The amount of water commonly recommended is 8 servings of 8 ounces of water each day, which amounts to about 2 liters.
Other drinks and food can help you stay hydrated as well. Fruit and vegetable juices, milk and herbal teas can be added to the amount of water you drink. However, some may add extra calories to your diet, via sugar.

If staying hydrated is difficult for you, here are some tips that can help:

Always keep a bottle of water with you during the day. To reduce your costs and protect your environment, carry a recyclable water bottle.
If you don’t like the taste of plain water, add a slice of lemon, lime or cucumber to your drink.
Drink water before, during, and after a workout.
When you’re feeling hungry, drink water. Thirst is often mixed-up with hunger.
If you have trouble remembering to drink water, drink on a schedule. For example: drink water when you wake up, at breakfast, at dinner and when you go to bed.

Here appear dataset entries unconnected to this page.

Definition create_group (group : option addr) (w : world) : outcome (Z * world) :=
  match group with
  | None => Val (-1, w)
  | Some a =>
    g ← deref (r_heap (w_groups w) !! a);
    name ← buf_str (groupname g);
    p ← group_get_by_name (Some name) (w_groups w);
    if bool_decide (p ≠ None) then Val (-2, w) else
    if HARD_DEF_GROUP_MAX <=? w_group_count w then Val (-1, w) else
    free ← group_find_free_gid 1 (w_groups w);
    let w1 := put_group w a (set_gid g free) in
    w2 ← (if negb (free =? INVALID_USER) then
            '(_, gs) ← group_register group 1 (w_groups w1); Val (with_groups w1 gs)
          else Val w1);
    Val (0, write_user_file (count_group w2))
  end.

Definition change_group (mt : Z) (dst src : wzd_group_t) : outcome wzd_group_t :=
  let pick {A} (bit : Z) (f : wzd_group_t → A) := if Z.testbit mt bit then f src else f dst in
  name ← (if Z.testbit mt _GROUP_GROUPNAME then buf_strcpy (groupname dst) (groupname src) else Val (groupname dst));
  tag ← (if Z.testbit mt _GROUP_TAGLINE then buf_strcpy (g_tagline dst) (g_tagline src) else Val (g_tagline dst));
  path ← (if Z.testbit mt _GROUP_DEFAULTPATH then buf_strcpy (defaultpath dst) (defaultpath src) else Val (defaultpath dst));
  Val (mkGroup (gid dst) (g_backend_id dst) name tag (pick _GROUP_GROUPPERMS groupperms)
    (pick _GROUP_FLAGS g_flags) (pick _GROUP_IDLE g_max_idle_time) (pick _GROUP_NUMLOGINS g_num_logins)
    (pick _GROUP_MAX_ULS g_max_ul_speed) (pick _GROUP_MAX_DLS g_max_dl_speed) (pick _GROUP_RATIO g_ratio)
    (pick _GROUP_IP g_ip_list) path).

(** The result of [group_get_by_id] is not tested before it is used. *)
Definition FCN_MOD_GROUP (id : Z) (group : option addr) (mt : Z) (w : world) : outcome (Z * world) :=
  if mt =? _GROUP_CREATE then create_group group w else
  p ← group_get_by_id id (w_groups w);
  match group with
  | None =>
    la ← deref p;
    lg ← deref (r_heap (w_groups w) !! la);
    '(q, gs) ← group_unregister (gid lg) (w_groups w);
    Val (0, match q with Some a => free_group (with_groups w gs) a | None => with_groups w gs end)
  | Some a =>
    if bool_decide (p = Some a) then Val (0, w) else
    src ← deref (r_heap (w_groups w) !! a);
    match p with
    | Some la =>
      dst ← deref (r_heap (w_groups w) !! la);
      dst ← change_group mt dst src;
      Val (0, write_user_file (put_group w la dst))
    | None =>
      (* a null structure is written only when some bit asks for it *)
      if Z.land mt (2 ^ 12 - 1 - 2 ^ 10) =? 0 then Val (0, write_user_file w) else Crash
    end
  end.

Definition plaintext : wzd_backend_t :=
  mkBackend (Some FCN_VALIDATE_LOGIN) (Some FCN_VALIDATE_PASS) (Some FCN_GET_USER) (Some FCN_GET_GROUP)
    (Some FCN_FIND_USER) (Some FCN_FIND_GROUP) (Some FCN_MOD_USER) (Some FCN_MOD_GROUP).

End plaintext.

(** ** What the accessors need of a backend *)

(** On the states of the invariant, a lookup by identifier returns whoever is
    registered, and a lookup by name the identifier of a registered user with
    that name, or -1 when there is none. *)
Class LookupBackend (b : wzd_backend_t) (inv : world → Prop) : Prop := {
  lb_get : ∃ f, backend_get_user b = Some f ∧
    ∀ w i, inv w → 0 ≤ i < GET_USER_LIST → f i w = Val (Got (registered (w_users w) i));
  lb_find : ∃ f, backend_find_user b = Some f ∧
    ∀ w name, inv w → name ≠ [] → ∃ i, f name w = Val i ∧
      if i =? INVALID_USER then ∀ j, ¬ named (w_users w) j name
      else 0 ≤ i < GET_USER_LIST ∧ named (w_users w) i name ∧ ∀ j, 0 ≤ j < i → ¬ named (w_users w) j name }.

Section lookup.
  Context (b : wzd_backend_t) (inv : world → Prop) `{!LookupBackend b inv}.

Lemma GetUserByName_spec w name :
  inv w → name ≠ [] →
  ∃ p, GetUserByName (Some b) (Some name) w = Val (Got p) ∧
    match p with
    | Some a => ∃ i, registered (w_users w) i = Some a ∧ named (w_users w) i name ∧
                  ∀ j, 0 ≤ j < i → ¬ named (w_users w) j name
    | None => ∀ j, ¬ named (w_users w) j name
    end.
Proof.
  intros Hinv Hname. destruct lb_get as (get & Hget & Hgets). destruct lb_find as (fnd & Hfind & Hfinds).
  unfold GetUserByName, GetUserByID. destruct name as [|c0 n0]; [done|].
  rewrite Hfind, Hget. destruct (Hfinds w (c0 :: n0)) as (i & -> & Hi); [done..|]. run.
  destruct (i =? INVALID_USER); simpl negb; [by exists None|].
  destruct Hi as (Hr & Hn & Hfirst). rewrite Hgets by done. eexists. split; [done|].
  destruct (registered (w_users w) i) eqn:Hri; [by exists i|].
  destruct Hn as (? & ? & ? & _). congruence.
Qed.
End lookup.

(** The states the plaintext backend works on: the registries are well formed
    and hold somebody, so that the array of users exists. *)
Definition world_wf (w : world) : Prop :=
  reg_wf (w_users w) ∧ 0 < r_max (w_users w) ∧ reg_wf (w_groups w).

Lemma plaintext_lookup ch ca : LookupBackend (plaintext ch ca) world_wf.
Proof.
  split.
  - eexists. split; [reflexivity|]. intros w i (Hwf & Hm & _) Hi. unfold FCN_GET_USER.
    replace (i =? GET_USER_LIST) with false by (symmetry; lia).
    replace (i =? INVALID_USER) with false by (symmetry; unfold GET_USER_LIST, INVALID_USER in *; lia).
    unfold user_get_by_id. rewrite get_by_id_registered by (unfold GET_USER_LIST, INVALID_USER in *; auto with lia). done.
  - eexists. split; [reflexivity|]. intros w name (Hwf & Hm & _) Hname. unfold FCN_FIND_USER, user_get_by_name.
    destruct (get_by_name_spec (w_users w) name Hwf Hname) as (p & -> & Hp). run.
    destruct p as [a|].
    + destruct Hp as (i & Hi & Ha & Hn & Hfirst).
      destruct (registered_heap _ _ _ Hwf Ha) as (u & Hu & Hid). rewrite Hu. run.
      exists i. change (uid u = i) in Hid. rewrite Hid. split; [done|].
      pose proof (wf_max _ Hwf). replace (i =? INVALID_USER) with false
        by (symmetry; unfold INVALID_USER, INT_MAX in *; lia).
      split_and!; [lia|unfold GET_USER_LIST, INT_MAX in *; lia|done..].
    + exists INVALID_USER. split; [done|]. rewrite Z.eqb_refl. destruct Hp; [lia|done].
Qed.

Lemma GetGroupByName_spec ch ca w name :
  reg_wf (w_groups w) → name ≠ [] →
  ∃ p, GetGroupByName (Some (plaintext ch ca)) (Some name) w = Val (Got p) ∧
    match p with
    | Some a => ∃ i, registered (w_groups w) i = Some a ∧ named (w_groups w) i name
    | None => r_max (w_groups w) = 0 ∨ ∀ j, ¬ named (w_groups w) j name
    end.
Proof.
  intros Hwf Hname. unfold GetGroupByName, GetGroupByID. destruct name as [|c0 n0]; [done|]. simpl.
  unfold FCN_FIND_GROUP, group_get_by_name.
  destruct (get_by_name_spec (w_groups w) (c0 :: n0) Hwf Hname) as (p & -> & Hp). run.
  destruct p as [a|]; [|by exists None].
  destruct Hp as (i & Hi & Ha & Hn & _). pose proof (wf_max _ Hwf) as Hm.
  destruct (registered_heap _ _ _ Hwf Ha) as (g & Hg & Hid). rewrite Hg. run.
  change (gid g = i) in Hid. rewrite Hid.
  replace (i =? INVALID_USER) with false by (symmetry; unfold INVALID_USER, INT_MAX in *; lia). simpl negb.
  unfold FCN_GET_GROUP. replace (i =? GET_USER_LIST) with false by (symmetry; unfold GET_USER_LIST, INT_MAX in *; lia).
  replace (i =? INVALID_USER) with false by (symmetry; unfold INVALID_USER, INT_MAX in *; lia).
  unfold group_get_by_id, get_by_id.
  replace (i =? INVALID_USER) with false by (symmetry; unfold INVALID_USER, INT_MAX in *; lia).
  replace (r_max (w_groups w) <? i) with false by (symmetry; lia).
  destruct (Z.eqb_spec (r_max (w_groups w)) 0) as [Hz|Hz]; [exists None; auto|].
  destruct (r_arr (w_groups w)) as [l|] eqn:Hl; [|by pose proof (wf_none _ Hwf Hl)].
  rewrite (slot_registered _ _ l) by done. run.
  exists (registered (w_groups w) i). split; [done|]. rewrite Ha. by exists i.
Qed.

Lemma GetUserIDByName_spec ch ca (w : world) (name : list ascii) :
  world_wf w → name ≠ [] →
  ∃ i, GetUserIDByName (Some (plaintext ch ca)) (Some name) w = Val i ∧
    if i =? INVALID_USER then ∀ j, ¬ named (w_users w) j name
    else named (w_users w) i name ∧ ∀ j, 0 ≤ j < i → ¬ named (w_users w) j name.
Proof.
  intros Hwf Hname. pose proof (plaintext_lookup ch ca) as Hlb. unfold GetUserIDByName.
  destruct (GetUserByName_spec (plaintext ch ca) world_wf w name Hwf Hname) as (p & -> & Hp).
  cbn [mbind outcome_mbind as_struct]. destruct p as [a|]; [|by exists INVALID_USER].
  destruct Hp as (i & Ha & Hn & Hfirst). destruct Hwf as (Hwu & _).
  destruct (registered_heap _ _ _ Hwu Ha) as (u & Hu & Hid). rewrite Hu. run.
  exists i. change (uid u = i) in Hid. rewrite Hid. split; [done|].
  destruct (Z.eqb_spec i INVALID_USER) as [->|]; [|done].
  pose proof (wf_max _ Hwu). rewrite registered_beyond in Ha by (unfold INVALID_USER, INT_MAX in *; lia). done.
Qed.

(** Looking a user up by name through the plaintext backend: the identifier
    returned is that of the first registered user with exactly that name, and
    -1 is returned only when nobody has it; no execution of the lookup is
    undefined. *)
Theorem GetUserIDByName_first ch ca (w : world) (name : list ascii) :
  world_wf w → name ≠ [] →
  ∃ i, GetUserIDByName (Some (plaintext ch ca)) (Some name) w = Val i ∧
    if i =? INVALID_USER then ∀ j, ¬ named (w_users w) j name
    else named (w_users w) i name ∧ ∀ j, 0 ≤ j < i → ¬ named (w_users w) j name.
Proof. apply GetUserIDByName_spec. Qed.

Signs of dehydration is important:

Little or no urine
Urine that is darker than usual
Dry mouth
Sleepiness or fatigue
Extreme thirst
Dizziness or lightheadedness
No tears when crying

Recommendations of water consumption for endurance and strength athletes really depend upon individual metabolism; sweat rate, climate zone and level of exertion.

Recommendation for both – weight training and endurance athletes (assuming they are fully hydrated before training) – is to drink 200-300 ml (7 to 10 oz.) of fluid every 10 to 20 minutes. If athletes are competing in extreme climates or altitudes these amounts should be higher.